Data items:

(** Or-ing a value at bit [8 k + o] of the bytes after the header. *)
Lemma or_value_spec buf k o v : bytes buf -> 0 <= k -> k + 3 < zlen buf -> 0 <= o < 8 ->
  0 <= v < 2048 ->
  exists buf', bytes buf' /\ length buf' = length buf /\ nth 0 buf' 0 = nth 0 buf 0 /\
    le_val (drop 1 buf') = le_val (drop 1 buf) ||| (v << (8 * k + o)) /\
    (b ← SBusOut.or_at buf (1 + k) (v << o);
     b ← SBusOut.or_at b (1 + k + 1) (v >> (8 - o));
     SBusOut.or_at b (1 + k + 2) (v >> (16 - o))) = Some buf'.
Proof.
  intros Hb Hk Hl Ho Hv.
  destruct (or_at_spec buf (1 + k) (v << o)) as (b1&E1&Hb1&Hl1&Ht1); [done|lia|].
  destruct (or_at_spec b1 (1 + k + 1) (v >> (8 - o))) as (b2&E2&Hb2&Hl2&Ht2); [done|lia|].
  destruct (or_at_spec b2 (1 + k + 2) (v >> (16 - o))) as (b3&E3&Hb3&Hl3&Ht3); [done|lia|].
  exists b3. split; [done|]. split; [lia|]. rewrite E1. simpl. rewrite E2. simpl. rewrite E3.
  assert (Hbit : forall m t, 0 <= t < 8 -> Z.testbit (nth m b3 0) t =
    Z.testbit (nth m buf 0) t ||
    (bool_decide (m = Z.to_nat (1 + k)) && Z.testbit (v << o) t ||
     bool_decide (m = Z.to_nat (1 + k + 1)) && Z.testbit (v >> (8 - o)) t ||
     bool_decide (m = Z.to_nat (1 + k + 2)) && Z.testbit (v >> (16 - o)) t)).
  { intros m t Ht. rewrite Ht3, Ht2, Ht1 by done. by rewrite !orb_assoc. }
  split; [|split; [|done]].
  - assert (Hbyte : forall l, bytes l -> 0 <= nth 0 l 0 < 256).
    { intros [|x l] Hx; simpl; [lia|]. by apply Forall_cons in Hx as [? _]. }
    apply Z.bits_inj'. intros t Ht. destruct (decide (t < 8)).
    + rewrite Hbit, !bool_decide_eq_false_2 by lia. by rewrite orb_false_r.
    + by rewrite !(testbit_above _ 8 t) by (try apply Hbyte; done || lia).
  - apply Z.bits_inj'. intros n Hn.
    rewrite Z.lor_spec, Z.shiftl_spec by done.
    rewrite !le_val_testbit by (try apply Forall_drop; done).
    rewrite !nth_drop1, Hbit by (apply Z.mod_pos_bound; lia). f_equal.
    rewrite <- (shifted_byte_bits v o n k) by lia.
    f_equal; [f_equal|]; f_equal; apply bool_decide_ext; split; zlia.
Qed.

Lemma pack_spec pwms vs : Forall2 (fun p v => SBusOut.channel_value p = Some v) pwms vs ->
  elevens vs -> forall k buf index offset, bytes buf -> length buf = 25%nat ->
  8 * (index - 1) + offset = 11 * k -> 1 <= index -> 0 <= offset <= 18 -> 0 <= k ->
  k + zlen vs <= 16 ->
  exists buf', SBusOut.pack (map Some pwms) buf index offset = Some buf' /\
    bytes buf' /\ length buf' = 25%nat /\ nth 0 buf' 0 = nth 0 buf 0 /\
    le_val (drop 1 buf') = le_val (drop 1 buf) ||| (packed vs << (11 * k)).
Proof.
  induction 1 as [|p v pwms vs Hp _ IH]; intros Hvs k buf index offset Hb Hl Hk Hi Ho H0 Hn.
  { exists buf. simpl. by rewrite Z.shiftl_0_l, Z.lor_0_r. }
  apply Forall_cons in Hvs as [Hv Hvs]. simpl length in Hn.
  cbn [map SBusOut.pack]. rewrite Hp. cbn [mbind option_bind].
  rewrite next_byte_spec by zlia.
  destruct (or_value_spec buf (index + offset / 8 - 1) (offset mod 8) v)
    as (b1&Hb1&Hl1&Hh1&Hv1&E); [done|zlia|zlia|by apply Z.mod_pos_bound|done|].
  replace (1 + (index + offset / 8 - 1)) with (index + offset / 8) in E by lia.
  destruct (IH Hvs (k + 1) b1 (index + offset / 8) (offset mod 8 + 11))
    as (b2&E2&Hb2&Hl2&Hh2&Hv2); [done|congruence|zlia|zlia|zlia|lia|lia|].
  exists b2. split.
  - destruct (SBusOut.or_at buf _ _) as [c|]; [|done]. cbn [mbind option_bind] in E |- *.
    destruct (SBusOut.or_at c _ _) as [c'|]; [|done]. cbn [mbind option_bind] in E |- *.
    rewrite E. cbn [mbind option_bind]. by rewrite u8_small by zlia.
  - split; [done|]. split; [done|]. split; [congruence|].
    rewrite Hv2, Hv1, <- Z.lor_assoc. f_equal. cbn [packed].
    rewrite Z.shiftl_lor, Z.shiftl_shiftl by lia.
    f_equal; f_equal; zlia.
Qed.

▶ _Description of the task_
Take the line above containing "rewrite <- (shifted_byte_bits", the line containing "apply Forall_cons in Hvs", and all lines in between, and copy them exactly without anything else.

▶ _Solution to this task_
    rewrite <- (shifted_byte_bits v o n k) by lia.
    f_equal; [f_equal|]; f_equal; apply bool_decide_ext; split; zlia.
Qed.

Lemma pack_spec pwms vs : Forall2 (fun p v => SBusOut.channel_value p = Some v) pwms vs ->
  elevens vs -> forall k buf index offset, bytes buf -> length buf = 25%nat ->
  8 * (index - 1) + offset = 11 * k -> 1 <= index -> 0 <= offset <= 18 -> 0 <= k ->
  k + zlen vs <= 16 ->
  exists buf', SBusOut.pack (map Some pwms) buf index offset = Some buf' /\
    bytes buf' /\ length buf' = 25%nat /\ nth 0 buf' 0 = nth 0 buf 0 /\
    le_val (drop 1 buf') = le_val (drop 1 buf) ||| (packed vs << (11 * k)).
Proof.
  induction 1 as [|p v pwms vs Hp _ IH]; intros Hvs k buf index offset Hb Hl Hk Hi Ho H0 Hn.
  { exists buf. simpl. by rewrite Z.shiftl_0_l, Z.lor_0_r. }
  apply Forall_cons in Hvs as [Hv Hvs]. simpl length in Hn.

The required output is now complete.